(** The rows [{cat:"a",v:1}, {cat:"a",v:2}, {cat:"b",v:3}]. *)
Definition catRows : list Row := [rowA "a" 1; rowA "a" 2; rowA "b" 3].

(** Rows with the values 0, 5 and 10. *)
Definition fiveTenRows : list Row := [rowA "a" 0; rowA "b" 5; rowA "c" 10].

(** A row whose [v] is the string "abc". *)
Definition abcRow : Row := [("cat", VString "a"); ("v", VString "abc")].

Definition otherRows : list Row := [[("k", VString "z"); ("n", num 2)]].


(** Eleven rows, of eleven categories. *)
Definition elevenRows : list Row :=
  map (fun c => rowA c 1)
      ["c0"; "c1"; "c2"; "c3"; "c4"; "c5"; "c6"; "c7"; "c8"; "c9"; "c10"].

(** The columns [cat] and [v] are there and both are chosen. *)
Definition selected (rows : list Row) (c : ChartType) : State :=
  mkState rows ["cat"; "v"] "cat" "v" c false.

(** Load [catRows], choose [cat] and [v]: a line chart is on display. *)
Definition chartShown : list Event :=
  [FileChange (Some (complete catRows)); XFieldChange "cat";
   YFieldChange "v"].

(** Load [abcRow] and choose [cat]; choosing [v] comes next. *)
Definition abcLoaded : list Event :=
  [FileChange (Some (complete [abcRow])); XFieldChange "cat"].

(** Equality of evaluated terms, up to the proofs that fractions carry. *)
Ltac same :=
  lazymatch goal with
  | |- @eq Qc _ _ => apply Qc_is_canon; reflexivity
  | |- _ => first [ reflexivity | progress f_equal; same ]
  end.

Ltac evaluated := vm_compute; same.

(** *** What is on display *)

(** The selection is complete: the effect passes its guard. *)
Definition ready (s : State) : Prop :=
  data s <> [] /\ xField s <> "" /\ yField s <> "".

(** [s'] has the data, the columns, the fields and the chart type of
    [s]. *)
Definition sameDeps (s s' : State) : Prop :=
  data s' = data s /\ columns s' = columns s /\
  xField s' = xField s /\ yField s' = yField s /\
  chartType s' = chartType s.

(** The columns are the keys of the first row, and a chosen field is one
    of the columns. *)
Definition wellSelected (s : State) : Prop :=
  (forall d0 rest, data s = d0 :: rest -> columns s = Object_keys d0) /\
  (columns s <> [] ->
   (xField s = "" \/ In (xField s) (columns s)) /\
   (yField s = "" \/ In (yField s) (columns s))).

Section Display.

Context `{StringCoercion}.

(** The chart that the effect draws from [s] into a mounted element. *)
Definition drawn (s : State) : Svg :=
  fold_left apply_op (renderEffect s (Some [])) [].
******************************
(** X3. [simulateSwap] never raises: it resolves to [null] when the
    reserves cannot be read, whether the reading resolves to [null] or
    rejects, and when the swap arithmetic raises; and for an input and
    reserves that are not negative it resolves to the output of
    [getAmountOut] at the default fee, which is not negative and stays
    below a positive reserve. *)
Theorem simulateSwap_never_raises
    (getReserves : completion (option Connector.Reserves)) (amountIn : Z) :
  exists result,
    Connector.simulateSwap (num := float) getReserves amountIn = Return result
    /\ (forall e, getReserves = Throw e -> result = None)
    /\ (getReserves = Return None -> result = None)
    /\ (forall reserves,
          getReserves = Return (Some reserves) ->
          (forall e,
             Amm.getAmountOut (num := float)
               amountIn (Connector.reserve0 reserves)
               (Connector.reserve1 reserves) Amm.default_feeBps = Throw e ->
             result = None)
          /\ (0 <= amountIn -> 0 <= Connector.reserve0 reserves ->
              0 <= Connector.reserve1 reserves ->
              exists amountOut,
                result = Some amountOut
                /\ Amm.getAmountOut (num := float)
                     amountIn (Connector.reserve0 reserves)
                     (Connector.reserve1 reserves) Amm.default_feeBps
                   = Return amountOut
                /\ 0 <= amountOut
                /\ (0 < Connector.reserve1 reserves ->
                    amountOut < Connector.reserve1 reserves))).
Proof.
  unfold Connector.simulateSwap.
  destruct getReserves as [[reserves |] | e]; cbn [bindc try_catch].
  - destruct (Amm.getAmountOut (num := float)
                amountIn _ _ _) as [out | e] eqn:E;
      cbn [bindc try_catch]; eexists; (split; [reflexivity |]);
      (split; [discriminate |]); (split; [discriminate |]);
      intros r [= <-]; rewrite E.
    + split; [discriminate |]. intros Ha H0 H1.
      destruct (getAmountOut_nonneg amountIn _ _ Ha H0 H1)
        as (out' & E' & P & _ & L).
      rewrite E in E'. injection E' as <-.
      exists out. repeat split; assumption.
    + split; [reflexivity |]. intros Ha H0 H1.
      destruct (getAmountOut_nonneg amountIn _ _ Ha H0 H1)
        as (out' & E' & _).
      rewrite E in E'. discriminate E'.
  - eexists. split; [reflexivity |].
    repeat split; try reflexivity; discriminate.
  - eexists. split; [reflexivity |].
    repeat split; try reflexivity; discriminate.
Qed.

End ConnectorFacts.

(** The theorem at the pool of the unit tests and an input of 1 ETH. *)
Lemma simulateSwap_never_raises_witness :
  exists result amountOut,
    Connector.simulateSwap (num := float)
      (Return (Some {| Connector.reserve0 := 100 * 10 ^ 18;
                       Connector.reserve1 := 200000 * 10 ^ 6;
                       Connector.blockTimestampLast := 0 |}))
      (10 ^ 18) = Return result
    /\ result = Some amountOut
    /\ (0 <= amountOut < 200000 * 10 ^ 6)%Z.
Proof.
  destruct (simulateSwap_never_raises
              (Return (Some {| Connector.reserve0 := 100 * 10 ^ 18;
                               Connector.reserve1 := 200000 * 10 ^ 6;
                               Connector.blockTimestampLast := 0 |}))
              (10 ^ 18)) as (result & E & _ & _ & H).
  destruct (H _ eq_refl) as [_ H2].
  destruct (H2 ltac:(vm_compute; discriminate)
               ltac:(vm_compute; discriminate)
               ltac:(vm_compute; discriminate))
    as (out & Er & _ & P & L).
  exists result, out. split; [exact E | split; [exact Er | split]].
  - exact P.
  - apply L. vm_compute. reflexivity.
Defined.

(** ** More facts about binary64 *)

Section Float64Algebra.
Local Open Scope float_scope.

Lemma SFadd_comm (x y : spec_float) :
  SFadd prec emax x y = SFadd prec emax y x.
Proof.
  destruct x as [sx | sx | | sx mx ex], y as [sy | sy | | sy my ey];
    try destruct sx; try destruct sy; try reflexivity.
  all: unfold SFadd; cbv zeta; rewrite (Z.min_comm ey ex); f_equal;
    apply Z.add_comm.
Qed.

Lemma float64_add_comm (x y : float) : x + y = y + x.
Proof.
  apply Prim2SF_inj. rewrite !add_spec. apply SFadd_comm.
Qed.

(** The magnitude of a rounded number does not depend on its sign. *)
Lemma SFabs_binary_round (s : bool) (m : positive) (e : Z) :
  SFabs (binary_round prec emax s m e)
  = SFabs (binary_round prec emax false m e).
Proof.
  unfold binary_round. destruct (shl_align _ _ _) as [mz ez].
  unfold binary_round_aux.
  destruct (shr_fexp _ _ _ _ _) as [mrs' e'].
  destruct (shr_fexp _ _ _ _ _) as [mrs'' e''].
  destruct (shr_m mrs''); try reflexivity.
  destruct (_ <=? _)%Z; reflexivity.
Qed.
******************************
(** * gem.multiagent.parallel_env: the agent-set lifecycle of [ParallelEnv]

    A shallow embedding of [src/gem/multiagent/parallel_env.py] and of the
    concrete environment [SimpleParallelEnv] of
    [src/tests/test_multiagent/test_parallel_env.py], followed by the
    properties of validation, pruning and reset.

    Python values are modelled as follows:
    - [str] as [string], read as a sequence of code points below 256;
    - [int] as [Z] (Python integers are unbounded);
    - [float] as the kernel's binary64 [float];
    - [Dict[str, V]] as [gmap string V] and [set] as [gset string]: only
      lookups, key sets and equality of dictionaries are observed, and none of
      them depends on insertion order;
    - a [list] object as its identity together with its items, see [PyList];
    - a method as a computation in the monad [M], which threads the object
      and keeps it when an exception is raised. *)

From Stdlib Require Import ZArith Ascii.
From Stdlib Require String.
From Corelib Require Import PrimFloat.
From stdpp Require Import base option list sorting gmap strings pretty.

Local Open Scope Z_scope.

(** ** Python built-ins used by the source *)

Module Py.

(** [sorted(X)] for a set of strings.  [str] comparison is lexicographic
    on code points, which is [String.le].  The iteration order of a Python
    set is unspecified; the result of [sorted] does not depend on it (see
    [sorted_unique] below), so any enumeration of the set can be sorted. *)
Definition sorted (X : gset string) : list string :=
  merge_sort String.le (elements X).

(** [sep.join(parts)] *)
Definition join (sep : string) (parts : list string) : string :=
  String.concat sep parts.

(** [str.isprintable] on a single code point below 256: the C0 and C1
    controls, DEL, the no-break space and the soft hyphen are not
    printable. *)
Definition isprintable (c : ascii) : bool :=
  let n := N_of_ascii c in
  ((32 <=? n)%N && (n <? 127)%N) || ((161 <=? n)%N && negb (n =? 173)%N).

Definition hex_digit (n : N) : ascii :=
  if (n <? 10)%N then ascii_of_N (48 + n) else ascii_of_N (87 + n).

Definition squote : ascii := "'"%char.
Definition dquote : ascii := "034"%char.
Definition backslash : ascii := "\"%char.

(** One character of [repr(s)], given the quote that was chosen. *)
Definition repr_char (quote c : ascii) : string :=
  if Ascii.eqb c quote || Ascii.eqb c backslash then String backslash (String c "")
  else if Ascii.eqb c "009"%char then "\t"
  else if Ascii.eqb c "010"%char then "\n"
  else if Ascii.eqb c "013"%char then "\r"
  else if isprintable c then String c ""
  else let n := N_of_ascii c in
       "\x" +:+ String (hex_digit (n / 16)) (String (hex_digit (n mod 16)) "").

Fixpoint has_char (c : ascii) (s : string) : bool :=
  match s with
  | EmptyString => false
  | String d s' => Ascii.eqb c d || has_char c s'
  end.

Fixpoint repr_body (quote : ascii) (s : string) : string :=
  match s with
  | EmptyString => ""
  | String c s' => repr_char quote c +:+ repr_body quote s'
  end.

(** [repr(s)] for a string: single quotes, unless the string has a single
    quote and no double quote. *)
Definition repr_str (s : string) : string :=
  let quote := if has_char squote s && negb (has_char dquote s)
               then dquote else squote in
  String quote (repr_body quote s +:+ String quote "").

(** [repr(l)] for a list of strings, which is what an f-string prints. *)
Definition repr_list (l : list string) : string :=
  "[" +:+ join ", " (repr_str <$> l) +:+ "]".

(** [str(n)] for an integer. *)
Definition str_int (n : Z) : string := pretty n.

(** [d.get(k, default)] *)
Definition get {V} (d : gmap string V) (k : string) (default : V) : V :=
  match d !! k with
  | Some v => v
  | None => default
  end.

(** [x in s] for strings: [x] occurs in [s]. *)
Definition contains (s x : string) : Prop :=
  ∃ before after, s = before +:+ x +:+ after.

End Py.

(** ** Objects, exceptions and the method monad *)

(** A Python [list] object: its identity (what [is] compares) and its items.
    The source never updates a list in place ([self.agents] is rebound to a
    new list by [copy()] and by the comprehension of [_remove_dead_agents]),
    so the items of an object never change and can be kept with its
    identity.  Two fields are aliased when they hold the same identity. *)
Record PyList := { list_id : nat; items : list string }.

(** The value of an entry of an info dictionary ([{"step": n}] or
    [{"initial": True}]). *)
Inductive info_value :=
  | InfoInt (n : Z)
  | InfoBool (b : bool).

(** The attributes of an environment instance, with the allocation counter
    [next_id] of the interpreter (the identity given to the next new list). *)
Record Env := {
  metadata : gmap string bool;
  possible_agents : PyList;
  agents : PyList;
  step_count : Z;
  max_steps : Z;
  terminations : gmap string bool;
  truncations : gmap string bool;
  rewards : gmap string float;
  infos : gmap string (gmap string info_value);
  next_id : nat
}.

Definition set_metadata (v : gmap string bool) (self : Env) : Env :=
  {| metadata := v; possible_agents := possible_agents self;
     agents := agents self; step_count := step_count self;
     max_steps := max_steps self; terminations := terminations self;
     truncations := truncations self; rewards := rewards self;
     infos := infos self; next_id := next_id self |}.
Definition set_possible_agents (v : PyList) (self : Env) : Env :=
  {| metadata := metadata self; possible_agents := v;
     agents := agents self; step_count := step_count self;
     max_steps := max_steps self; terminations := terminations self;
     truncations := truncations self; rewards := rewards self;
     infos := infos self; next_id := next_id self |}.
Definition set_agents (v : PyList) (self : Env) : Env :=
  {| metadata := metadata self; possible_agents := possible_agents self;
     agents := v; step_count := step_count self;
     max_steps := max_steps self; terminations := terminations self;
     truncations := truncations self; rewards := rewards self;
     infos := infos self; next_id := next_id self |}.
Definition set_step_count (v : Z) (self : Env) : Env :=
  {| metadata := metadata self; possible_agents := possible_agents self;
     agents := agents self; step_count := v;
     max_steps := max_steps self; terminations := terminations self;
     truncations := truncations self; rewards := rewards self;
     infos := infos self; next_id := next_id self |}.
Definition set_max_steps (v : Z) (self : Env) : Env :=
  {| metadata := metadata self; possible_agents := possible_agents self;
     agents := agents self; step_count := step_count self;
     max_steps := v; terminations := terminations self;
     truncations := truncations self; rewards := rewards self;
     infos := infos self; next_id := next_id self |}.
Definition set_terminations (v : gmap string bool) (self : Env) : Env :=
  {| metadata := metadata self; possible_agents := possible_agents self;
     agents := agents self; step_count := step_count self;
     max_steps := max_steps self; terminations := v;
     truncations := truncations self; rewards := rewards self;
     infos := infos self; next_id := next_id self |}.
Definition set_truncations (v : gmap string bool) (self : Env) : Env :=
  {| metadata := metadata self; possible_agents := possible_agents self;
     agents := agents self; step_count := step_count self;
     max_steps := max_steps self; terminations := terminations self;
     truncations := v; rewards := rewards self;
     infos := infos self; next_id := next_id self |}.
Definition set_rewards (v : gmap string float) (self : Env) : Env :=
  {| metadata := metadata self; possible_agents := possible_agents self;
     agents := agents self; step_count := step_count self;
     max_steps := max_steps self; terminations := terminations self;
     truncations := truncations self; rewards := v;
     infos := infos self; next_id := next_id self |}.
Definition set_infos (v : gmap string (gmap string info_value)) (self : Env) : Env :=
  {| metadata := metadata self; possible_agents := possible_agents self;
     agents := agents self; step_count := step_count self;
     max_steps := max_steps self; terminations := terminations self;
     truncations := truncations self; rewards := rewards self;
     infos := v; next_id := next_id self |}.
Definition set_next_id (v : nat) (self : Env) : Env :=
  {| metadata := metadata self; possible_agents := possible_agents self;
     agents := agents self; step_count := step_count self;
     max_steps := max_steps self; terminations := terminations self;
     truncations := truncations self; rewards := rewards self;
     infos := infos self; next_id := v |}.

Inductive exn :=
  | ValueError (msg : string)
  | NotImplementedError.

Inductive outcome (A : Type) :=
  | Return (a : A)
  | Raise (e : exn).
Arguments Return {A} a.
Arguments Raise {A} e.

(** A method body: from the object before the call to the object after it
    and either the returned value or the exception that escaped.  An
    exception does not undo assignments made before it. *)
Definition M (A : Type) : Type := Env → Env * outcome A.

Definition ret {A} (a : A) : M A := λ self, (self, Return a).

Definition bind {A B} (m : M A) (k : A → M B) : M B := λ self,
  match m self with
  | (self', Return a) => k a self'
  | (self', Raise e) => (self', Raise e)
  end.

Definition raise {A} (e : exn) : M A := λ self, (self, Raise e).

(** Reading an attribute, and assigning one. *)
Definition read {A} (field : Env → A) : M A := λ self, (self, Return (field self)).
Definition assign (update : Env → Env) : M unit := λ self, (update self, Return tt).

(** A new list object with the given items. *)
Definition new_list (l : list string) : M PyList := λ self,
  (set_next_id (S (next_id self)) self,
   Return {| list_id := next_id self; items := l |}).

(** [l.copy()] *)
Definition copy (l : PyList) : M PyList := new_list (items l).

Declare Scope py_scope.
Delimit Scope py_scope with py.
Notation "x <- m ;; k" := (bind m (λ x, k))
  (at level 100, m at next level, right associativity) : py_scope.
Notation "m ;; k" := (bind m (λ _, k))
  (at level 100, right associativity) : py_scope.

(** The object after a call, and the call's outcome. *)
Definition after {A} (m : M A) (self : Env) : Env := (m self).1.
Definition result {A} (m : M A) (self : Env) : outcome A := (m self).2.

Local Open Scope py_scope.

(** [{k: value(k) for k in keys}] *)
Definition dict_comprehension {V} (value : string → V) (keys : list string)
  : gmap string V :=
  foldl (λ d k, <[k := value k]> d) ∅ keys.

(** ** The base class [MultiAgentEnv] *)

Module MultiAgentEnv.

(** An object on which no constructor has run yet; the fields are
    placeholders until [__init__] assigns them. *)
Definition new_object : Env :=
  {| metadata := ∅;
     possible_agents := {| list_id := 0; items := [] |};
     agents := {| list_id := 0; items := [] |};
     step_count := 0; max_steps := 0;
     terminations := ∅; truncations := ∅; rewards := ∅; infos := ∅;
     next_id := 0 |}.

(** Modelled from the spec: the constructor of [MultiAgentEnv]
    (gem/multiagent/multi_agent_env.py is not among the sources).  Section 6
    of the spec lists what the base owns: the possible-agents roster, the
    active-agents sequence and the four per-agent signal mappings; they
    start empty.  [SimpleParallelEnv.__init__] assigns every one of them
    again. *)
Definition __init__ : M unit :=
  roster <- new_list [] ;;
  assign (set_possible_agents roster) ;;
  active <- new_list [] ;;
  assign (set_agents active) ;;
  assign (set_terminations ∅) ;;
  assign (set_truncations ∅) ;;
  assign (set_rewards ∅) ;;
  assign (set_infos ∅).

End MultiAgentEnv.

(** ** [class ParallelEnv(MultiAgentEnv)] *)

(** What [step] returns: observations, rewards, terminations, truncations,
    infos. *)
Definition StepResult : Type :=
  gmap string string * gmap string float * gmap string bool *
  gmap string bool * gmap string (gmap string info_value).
******************************
WHAT YOU HAVE TO DO: Please copy, exactly and with nothing else, the lines above beginning at the line that has "Definition dquote : ascii" and ending with the line that has "if Ascii.eqb c quote".

PROBLEM SOLUTION:
Definition dquote : ascii := "034"%char.
Definition backslash : ascii := "\"%char.

(** One character of [repr(s)], given the quote that was chosen. *)
Definition repr_char (quote c : ascii) : string :=
  if Ascii.eqb c quote || Ascii.eqb c backslash then String backslash (String c "")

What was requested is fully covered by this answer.